This time, it’s Morgan County Commissioner Ken Reed who is challenging GOP Delegate Larry Kump and Reed’s residence is in doubt.
Not without controversy at various levels, Kump has again raised the possibility of his opponent not residing in the district. This time, as noted, it’s pharmacist Ken Reed. Two years ago, it was his wife, Tally, whose residency was in dispute.
Districts are compact in the population growing Panhandle and questions often arise concerning residency up there in bedroom communities of Washington, DC.
In 2018, efforts to get Tally Reed off the ballot were unsuccessful. The election made further court action unnecessary when Reed lost to Kump by 987-953.

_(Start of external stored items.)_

(** C16: a retry starts its step again whatever state the step is in. When the database does not
    fail, the request is not cancelled, the phase of the step and its run are there and the task
    of the step is for that run, that phase and that step, the step is marked as dispatching, an
    execution of it that nobody has asked to abort is registered for the run in place of the one
    that was, one more goroutine is started for it, the run is put in the state derived from its
    steps, and the retry reports success; no other step has changed. *)
Theorem RetryStep_spec c stepID row phase run s :
  reliable c → reliable Background → (∀ n, cancelled c n = false) →
  tget stepID (db_steps (db_of s)) = Some row → srow_phase_id row ≠ "" →
  tget (srow_phase_id row) (db_phases (db_of s)) = Some phase →
  tget (phase_RunID phase) (db_runs (db_of s)) = Some run →
  validateTaskSpecSnapshot (phase_RunID phase) (StepsRepo.scan row) = None →
  wp (RetryStep c stepID) (λ o s', o = Ok tt ∧ ∃ t,
    let runID := phase_RunID phase in
    let step := (StepsRepo.scan row) <| step_State := StepStateDispatching |>
                                     <| step_UpdatedAt := t |> in
    db_steps (db_of s') = tupdate stepID (StepsRepo.set_state step) (db_steps (db_of s)) ∧
    d_executions (store s') =
      <[runID := MkExecution stepID "" None false]> (d_executions (store s)) ∧
    d_goroutines (store s') = d_goroutines (store s) ++ [(runID, step)] ∧
    run_consistent (db_of s') runID) s.
Proof.
  intros Hc Hbg Hlive Hrow Hne Hphase Hrun Hvalid. unfold RetryStep. repeat wp_call.
  rewrite Hrow. cbn [fmap option_fmap option_map].
  change (step_PhaseID (StepsRepo.scan row)) with (srow_phase_id row). repeat wp_call.
  db_norm. rewrite Hphase. wp_step. unfold dispatchStepAsync. do 2 wp_step. cbn [then_].
  rewrite Hlive. wp_step. pose proof (tget_key _ _ _ Hrow) as Hkey. change (srow_id row = stepID) in Hkey.
  subst stepID. eapply wp_mono; [by eapply wp_initializeStep_again|].
  intros o s1 (t & -> & Hs1). cbn [then_]. unfold registerExecution, spawn. repeat wp_step.
  unfold live_ctx. repeat wp_step. rewrite Hlive. cbn [then_].
  pose proof (tget_key _ _ _ Hrun) as Hid. change (run_ID run = phase_RunID phase) in Hid.
  rewrite <- Hid in Hrun |- *.
  match goal with |- wp _ _ ?s2 =>
    assert (tget (run_ID run) (db_runs (d_db (store s2))) = Some run) as Hrun'
      by (cbn [store]; rewrite Hs1; exact Hrun) end.
  eapply wp_mono; [exact (wp_reconcile c run _ _ Hc eq_refl Hrun')|].
  intros o s2 (-> & t' & Hs2). split; [done|]. exists t. unfold db_of. cbn [view Daemon_DB].
  rewrite Hs2. destruct (reconciled_spec run t' _ Hrun') as (-> & -> & -> & Hcons).
  cbn [store tock] in Hcons |- *. rewrite Hs1 in Hcons |- *.
  split_and!; [reflexivity..|exact Hcons].
Qed.
End Submit.

(** ** Two executions of one run *)

Lemma dispatch_writes_unregistered `{Abort} adapters runID stepID w w' :
  rtc (dispatch_write adapters runID stepID) w w' →
  d_executions w !! runID = None → d_executions w' !! runID = None.
Proof.
  induction 1 as [|x y z Hxy _ IH]; [done|]. intros Hx. apply IH.
  destruct Hxy as [x y a _ Hw| | | | | | |]; try done; cbn; rewrite ?lookup_delete_eq; try done.
  - destruct Hw as [x y (_ & Hex & _)| | | | | | ]; try done; cbn;
      rewrite ?Hex, ?lookup_alter_eq, ?Hx; done.
  - by rewrite lookup_alter_eq, Hx.
Qed.

Lemma dispatch_writes_goroutines `{Abort} adapters runID stepID w w' :
  rtc (dispatch_write adapters runID stepID) w w' → d_goroutines w' = d_goroutines w.
Proof.
  induction 1 as [|x y z Hxy _ IH]; [done|]. rewrite IH.
  by eapply cf_goroutines, dispatch_write_confined.
Qed.


(** ** The operations on concrete data *)

#[local] Existing Instances quiet_env demo_host no_aborts demo_schedule.


Example RetryStep_spec_witness :
  (RetryStep Request "s1" (St fresh_daemon 0)).1 = Ok tt ∧
  length (d_goroutines (store (RetryStep Request "s1" (St fresh_daemon 0)).2)) = 1.
Proof.
  destruct (RetryStep_spec Request "s1" (StepsRepo.row_of fresh_step)
    (MkPhase "phase-execution-r1" "r1" "Execution" 1 1 1 []) fresh_run (St fresh_daemon 0)
    (quiet_reliable _) (quiet_reliable _)) as (Ho & t & _ & _ & Hg & _);
    [intros; reflexivity|reflexivity|discriminate|reflexivity..|].
  split; [exact Ho|]. etrans; [exact (f_equal length Hg)|reflexivity].
Defined.

(** The goroutine of the execution marks its step as cancelled and stops. *)
Definition stop_cancelled (w : Daemon) : Daemon :=
  w <| d_db := store_steps (tupdate "s1"
    (StepsRepo.set_state (fresh_step <| step_State := StepStateCancelled |>))
    (db_steps (d_db w))) (d_db w) |>.

Example AbortRun_success_cancelled_witness :
  ∃ execution row, d_executions fresh_daemon !! "r1" = Some execution ∧
    tget (exec_stepID execution)
      (db_steps (db_of (AbortRun Request "r1" (Some stop_cancelled) (St fresh_daemon 0)).2))
    = Some row ∧ srow_state row = StepStateCancelled.
Proof.
  apply (AbortRun_success_cancelled Request "r1" (Some stop_cancelled) (St fresh_daemon 0)).
  vm_compute. reflexivity.
Defined.

Example AbortRun_without_execution_witness :
  ∃ ts t, store (AbortRun Request "r1" None (St (fresh_daemon <| d_executions := ∅ |>) 0)).2
    = abort_unregistered fresh_run ts t (fresh_daemon <| d_executions := ∅ |>).
Proof.
  refine (proj2 (AbortRun_without_execution Request "r1" None fresh_run
    (St (fresh_daemon <| d_executions := ∅ |>) 0) (quiet_reliable _) _ _ _ _));
    try reflexivity.
  split; apply (bool_decide_eq_true_1 _); vm_compute; reflexivity.
Defined.


(** The dispatch of a second step has been started when that of the first begins. *)
Definition second_step : Step := fresh_step <| step_ID := "s2" |>.
Definition two_executions : Daemon := fresh_daemon <| d_goroutines := [("r1", second_step)] |>.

Kump supporters insist Tally Reed does not live in the district now although, like her husband two years ago, she listed a residence within the district when she filed.

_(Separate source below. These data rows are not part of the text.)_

(* ===== verification/Results.v ===== *)
(** * Artifacts, logs and results: what the daemon gives back about a step *)
From S2P Require Export WorkspaceFacts RunService Demo.
Open Scope go_scope.
Import RunService.

(** ** Artifact files stay below the artifact root *)

(** Something is at a place. *)
Definition present (fs : Files) (p : string) : Prop := is_Some (fs !! p) ∨ is_dir fs p = true.

(** What the code works on for a path: the place it leads to, or the path itself when nothing
    is there. *)
Definition resolved (fs : Files) (path r : string) : Prop :=
  (place fs path = Some r ∧ present fs r) ∨
  (r = Clean path ∧ ∀ p, place fs path = Some p → ¬ present fs p).

(** The path of a stored artifact, relative to the artifact root. *)
Definition candidate (root storedPath : string) : string :=
  if IsAbs storedPath then storedPath else path_Join [root; storedPath].

(** Being at a directory or below it, in whole elements. *)
Definition path_within (root p : string) : Prop := path_elements root `prefix_of` path_elements p.

Lemma IsAbs_Abs `{Host_} p : IsAbs getwd = true → IsAbs (Abs p) = true.
Proof.
  intros Hwd. unfold Abs. destruct (IsAbs p) eqn:Hp; [by rewrite IsAbs_Clean|].
  assert (getwd ≠ "") as Hne by by intros Heq; rewrite Heq in Hwd.
  destruct (decide (p = "")) as [->|Hnp].
  - rewrite path_Join_empty by done. by rewrite IsAbs_Clean.
  - rewrite path_Join_two by done. by rewrite IsAbs_Clean, IsAbs_app.
Qed.

Lemma resolved_IsAbs fs path r : resolved fs path r → IsAbs path = true → IsAbs r = true.
Proof. intros [[Hp _]|[-> _]] Habs; [by eapply place_IsAbs|by rewrite IsAbs_Clean]. Qed.

(** Below what the code takes for the root there is something only when the root's path leads
    there. *)
Lemma resolved_above fs path r p q :
  resolved fs path r → IsAbs path = true → place fs q = Some p → IsAbs p = true →
  is_Some (fs !! p) → path_within r p → place fs path = Some r.
Proof.
  intros [[? _]|[-> Hno]] Habs Hp Habs' Hf Hin; [done|]. unfold path_within in Hin.
  rewrite elements_Clean in Hin.
  destruct (place_above fs q p path Hp Habs' Habs Hf Hin) as [Hplace _]. exact Hplace.
Qed.

Section Artifacts.
Context `{Env} `{Host_} (Hwd : IsAbs getwd = true) (Hhost : reliable Host).

Lemma wp_reliable_query {A} (f : Files → outcome A) Q s :
  Q (f (d_files (store s))) (tock s) → wp (query_in (W:=Daemon) Host f) Q s.
Proof using Hhost.
  intros HQ. apply wp_query_in; [|done]. intros text Ht. by rewrite Hhost in Ht.
Qed.

Lemma wp_resolve_links path s :
  wp (resolve_links path) (λ o s', store s' = store s ∧
    ∃ r, o = Ok r ∧ resolved (d_files (store s)) path r) s.
Proof using Hhost.
  unfold resolve_links, EvalSymlinks. do 2 wp_step. apply wp_reliable_query.
  destruct (place _ path) as [p|] eqn:Hp.
  - assert (Clean p = p) as Hc by by eapply place_clean.
    destruct (d_files (store s) !! p) eqn:Hf; [|destruct (is_dir _ p) eqn:Hd]; cbn [then_]; wp_step;
      (split; [done|]); eexists; (split; [reflexivity|]); rewrite ?Hc; [left|left|right].
    + split; [done|]. left. by eexists.
    + split; [done|]. by right.
    + split; [done|]. intros q Hq. rewrite Hp in Hq. injection Hq as <-.
      intros [Hs|Hs]; [by rewrite Hf in Hs; destruct Hs|congruence].
  - cbn [then_]. wp_step. split; [done|]. eexists. split; [reflexivity|]. right.
    split; [done|]. by rewrite Hp.
Qed.

Lemma wp_resolveArtifactPath cfg storedPath s :
  let fs := d_files (store s) in
  wp (resolveArtifactPath cfg storedPath) (λ o s', store s' = store s ∧
    ∃ root target, resolved fs (Abs (cfg_artifactRoot cfg)) root ∧
      resolved fs (Abs (candidate root storedPath)) target ∧
      match o with
      | Ok path => path = target ∧ path_within root target
      | Err e => errors_Is e ErrArtifactAccessDenied = true ∧ ¬ path_within root target
      | _ => False
      end) s.
Proof using Hwd Hhost.
  cbn zeta. unfold resolveArtifactPath. wp_step. eapply wp_mono; [apply wp_resolve_links|].
  intros o s1 (Hs1 & root & -> & Hroot). cbn [then_]. wp_step.
  eapply wp_mono; [apply wp_resolve_links|].
  intros o s2 (Hs2 & target & -> & Htarget). cbn [then_]. rewrite Hs1 in Hs2, Htarget.
  assert (IsAbs root = true) by (eapply resolved_IsAbs; [done|by apply IsAbs_Abs]).
  assert (IsAbs target = true) by (eapply resolved_IsAbs; [done|by apply IsAbs_Abs]).
  destruct (Rel_spec root target) as (rel & -> & Hrel); [done..|]. unfold escapes in Hrel.
  destruct (decide (rel = "..")) as [Hdd|Hdd];
    [|rewrite bool_decide_eq_false_2 in Hrel by done; cbn [orb] in Hrel;
    destruct (HasPrefix rel "../")]; wp_step; (split; [done|]); exists root, target;
    (split; [done|]); (split; [done|]); (split; [done|]); unfold path_within; rewrite <- Hrel.
  - by rewrite bool_decide_eq_true_2.
  - done.
  - done.
Qed.

Lemma wp_os_ReadFile path s :
  let fs := d_files (store s) in
  wp (os_ReadFile path) (λ o s', store s' = store s ∧
    match o with
    | Ok f => ∃ p, place fs path = Some p ∧ fs !! p = Some f
    | Err _ => ∀ p, place fs path = Some p → fs !! p = None
    | _ => False
    end) s.
Proof using Hhost.
  cbn zeta. unfold os_ReadFile, os_Open. wp_step. apply wp_reliable_query.
  destruct (place _ path) as [p|] eqn:Hp; [|by split].
  destruct (d_files (store s) !! p) as [f|] eqn:Hf; [|destruct (is_dir _ p)]; cbn [then_];
    rewrite ?Hf; try apply wp_reliable_query; cbn [store tock]; rewrite ?Hf; split; try done.
  - by exists p.
  - intros q [= <-]. done.
  - intros q [= <-]. done.
Qed.

(** The places the artifact root and the stored path of an artifact lead to. *)
Definition leads_to (cfg : Config) (fs : Files) (art : Artifact) (root p : string) : Prop :=
  place fs (Abs (cfg_artifactRoot cfg)) = Some root ∧
  place fs (Abs (candidate root (art_Path art))) = Some p.

(** What is answered for an artifact of the database. *)
Definition contained_answer (cfg : Config) (fs : Files) (stored : option Artifact)
    (o : outcome (Artifact * file)) : Prop :=
  match o with
  | Ok (art, f) => stored = Some art ∧
      ∃ root p, leads_to cfg fs art root p ∧ path_within root p ∧ fs !! p = Some f
  | Err e => ∀ art root p, stored = Some art → leads_to cfg fs art root p →
      (path_within root p → fs !! p = None) ∧
      (¬ path_within root p → present fs root → present fs p →
         errors_Is e ErrArtifactAccessDenied = true)
  | _ => False
  end.

Lemma resolved_place fs path r q : resolved fs path r → place fs path = Some q → present fs q → r = q.
Proof using Type. intros [[Hr _]|[_ Hno]] Hq Hpq; [congruence|]. by destruct (Hno q Hq). Qed.

(** A root some file is below is there. *)
Lemma root_present cfg fs art root p :
  leads_to cfg fs art root p → path_within root p → is_Some (fs !! p) → present fs root.
Proof using Hwd.
  intros [Hr Hp] Hin Hf. pose proof (place_IsAbs _ _ _ Hr (IsAbs_Abs _ Hwd)) as Habs.
  pose proof (place_IsAbs _ _ _ Hp (IsAbs_Abs _ Hwd)) as Habs'.
  destruct (place_above _ _ _ root Hp Habs' Habs Hf Hin) as [_ Hpr].
  by rewrite (place_clean _ _ _ Hr) in Hpr.
Qed.

Lemma denied_answer cfg fs art root target e :
  resolved fs (Abs (cfg_artifactRoot cfg)) root →
  resolved fs (Abs (candidate root (art_Path art))) target →
  errors_Is e ErrArtifactAccessDenied = true → ¬ path_within root target →
  contained_answer cfg fs (Some art) (Err e).
Proof using Hwd.
  intros Hroot Htarget He Hout art' root' p [= <-] Hl. split; [|done]. intros Hin.
  destruct (fs !! p) as [f|] eqn:Hf; [|done]. destruct Hout. pose proof Hl as [Hr Hp].
  assert (present fs root') as Hpr by (eapply root_present; [done..|by eexists]).
  assert (root = root') as <- by by eapply resolved_place.
  assert (target = p) as -> by (eapply resolved_place; [done..|left; by eexists]). done.
Qed.

Lemma unread_answer cfg fs art root target e :
  resolved fs (Abs (cfg_artifactRoot cfg)) root →
  resolved fs (Abs (candidate root (art_Path art))) target →
  (∀ p, place fs target = Some p → fs !! p = None) → path_within root target →
  contained_answer cfg fs (Some art) (Err e).
Proof using Hwd.
  intros Hroot Htarget He Hin art' root' p [= <-] Hl. pose proof Hl as [Hr Hp]. split.
  - intros Hin'. destruct (fs !! p) as [f|] eqn:Hf; [|done].
    assert (present fs root') as Hpr by (eapply root_present; [done..|by eexists]).
    assert (root = root') as <- by by eapply resolved_place.
    assert (target = p) as -> by (eapply resolved_place; [done..|left; by eexists]).
    rewrite <- Hf. apply He. eapply place_idemp; [exact Hp|].
    eapply place_IsAbs; [exact Hp|by apply IsAbs_Abs].
  - intros Hout Hpr Hpp. destruct Hout. assert (root = root') as <- by by eapply resolved_place.
    by assert (target = p) as -> by by eapply resolved_place.
Qed.

Lemma read_answer cfg fs art root target p f :
  resolved fs (Abs (cfg_artifactRoot cfg)) root →
  resolved fs (Abs (candidate root (art_Path art))) target →
  place fs target = Some p → fs !! p = Some f → path_within root target →
  contained_answer cfg fs (Some art) (Ok (art, f)).
Proof using Hwd.
  intros Hroot Htarget Hp Hf Hin. split; [done|]. exists root, p.
  assert (place fs (Abs (candidate root (art_Path art))) = Some p ∧ target = p) as [Hplace ->].
  { destruct Htarget as [[Ht _]|[-> Hno]].
    - rewrite (place_idemp _ _ _ Ht) in Hp; [|by eapply place_IsAbs; [|apply IsAbs_Abs]].
      by injection Hp as <-.
    - rewrite place_Clean in Hp. destruct (Hno p Hp). left. by eexists. }
  split; [|done]. split; [|done]. eapply resolved_above; [done|by apply IsAbs_Abs|done| |by eexists|done].
  eapply place_IsAbs; [done|by apply IsAbs_Abs].
Qed.

(** C13: the content of an artifact is read only from below the artifact root: when the calls to
    the host and to the database succeed, the working directory has an absolute path and nobody
    changes the files meanwhile, the content of an artifact of the database is served exactly
    when its stored path leads, after every symbolic link on its way is followed, to a file below
    the place the artifact root itself leads to, and it is the content of that file. When the root is there and the path
    leads to anything that is outside of it, the answer is an access error. Nothing is changed. *)
Theorem GetArtifactContent_contained cfg c artifactID s :
  reliable c →
  let '(o, s') := GetArtifactContent cfg c artifactID s in
  store s' = store s ∧
  contained_answer cfg (d_files (store s)) (tget artifactID (db_artifacts (db_of s))) o.
Proof using Hwd Hhost.
  intros Hc.
  enough (wp (GetArtifactContent cfg c artifactID) (λ o s', store s' = store s ∧
    contained_answer cfg (d_files (store s)) (tget artifactID (db_artifacts (db_of s))) o) s) as Hwp
    by (unfold wp in Hwp; by destruct (GetArtifactContent cfg c artifactID s)).
  unfold GetArtifactContent, ArtifactsRepo.Get. repeat wp_step; [by rewrite Hc in H1|].
  change (view (store s)) with (db_of s).
  destruct (tget artifactID _) as [art|]; [|by wp_step]. wp_step.
  eapply wp_mono; [apply wp_resolveArtifactPath|]. cbn [store].
  intros o s1 (Hs1 & root & target & Hroot & Htarget & Ho).
  destruct o as [path|e|p|]; cbn [then_]; [|split; [done|]|done..].
  - destruct Ho as [-> Hin]. do 2 wp_step. eapply wp_mono; [apply wp_os_ReadFile|].
    intros o s2 [Hs2 Ho]. rewrite Hs1 in Hs2, Ho.
    destruct o as [f|e|p|]; cbn [then_]; [wp_step|..]; split; try done.
    + destruct Ho as (p & Hp & Hf). by eapply read_answer.
    + by eapply unread_answer.
  - destruct Ho as [He Hout]. by eapply denied_answer.
Qed.
End Artifacts.

(** ** Examples *)

#[local] Existing Instances quiet_env demo_host.

(** An artifact root that is a link, an artifact below it, and one whose path is a link that
    leads out of it. *)
Definition stored_artifact (id path : string) : Artifact :=
  MkArtifact id "s1-a1" ArtifactTypeStdout "out" path 2 "" "" 1 1.
Definition linked_daemon : Daemon :=
  MkDaemon (store_artifacts
      [stored_artifact "a1" "s1/out.txt"; stored_artifact "a2" "s1/secret"] fresh_db)
    (list_to_map [("/var/artifacts", SymLink "/data"); ("/data/s1/out.txt", RawBytes "ok");
                  ("/data/s1/secret", SymLink "/etc/passwd"); ("/etc/passwd", RawBytes "root")])
    ∅ [].

Example GetArtifactContent_contained_witness :
  ∃ root p, leads_to demo_cfg (d_files linked_daemon) (stored_artifact "a1" "s1/out.txt") root p ∧
    path_within root p ∧ d_files linked_daemon !! p = Some (RawBytes "ok").
Proof.
  pose proof (GetArtifactContent_contained (H:=quiet_env) (H0:=demo_host) eq_refl
    (quiet_reliable Host) demo_cfg Request "a1" (St linked_daemon 0) (quiet_reliable Request)) as Hr.
  destruct (GetArtifactContent demo_cfg Request "a1" (St linked_daemon 0)) as [o s'] eqn:Ho.
  apply (f_equal fst) in Ho. vm_compute in Ho. subst o. destruct Hr as [_ [_ Hr]]. exact Hr.
Defined.

Example linked_out_denied :
  match (GetArtifactContent demo_cfg Request "a2" (St linked_daemon 0)).1 with
  | Err e => errors_Is e ErrArtifactAccessDenied
  | _ => false
  end = true.
Proof. vm_compute. reflexivity. Qed.

Example Provision_confined_witness :
  below "/ws" (store (St fresh_daemon 0)) (store (LocalProvisioner.Provision
    (Some (MkProvisioningSpec ["../secret"; "a/b"] ["node_modules"] "")) "/repo" "/ws"
    (St fresh_daemon 0)).2).
Proof.
  apply Provision_confined; [reflexivity..| |].
  - intros p t. vm_compute. discriminate.
  - intros sp [= <-]. split; [|reflexivity]. repeat constructor.
Defined.

(** A link below an earlier one is made in the repository: the file of the repository it names is
    removed, and a link to itself takes its place. *)
Example nested_link_replaces_file :
  let s := (LocalProvisioner.Provision (Some (MkProvisioningSpec [] ["env"; "env/local"] ""))
    "/repo" "/ws" (St (fresh_daemon <| d_files := {["/repo/env/local" := RawBytes "KEY=1"]} |>) 0)).2 in
  d_files (store s) !! "/ws/env" = Some (SymLink "/repo/env") ∧
  d_files (store s) !! "/repo/env/local" = Some (SymLink "/repo/env/local").
Proof. vm_compute. by split. Qed.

The Reeds own five pharmacies in Maryland, Virginia and West Virginia. They also own the Canary Grill in Berkeley Springs.
But a lawsuit filed in Kanawha County by attorney Patrick Lane contends the commissioner actually “lives” in the wrong district. Coincidentally, Lane is a former Republican state delegate himself.
The Charleston lawyer represents Morgan County resident Howard Stone in the suit, which names Reed and Warner as defendants.
In filing the case, Lane said he felt hearings could be held telephonically due to the coronavirus threat.
There is no Democrat candidate in the solidly Republican district.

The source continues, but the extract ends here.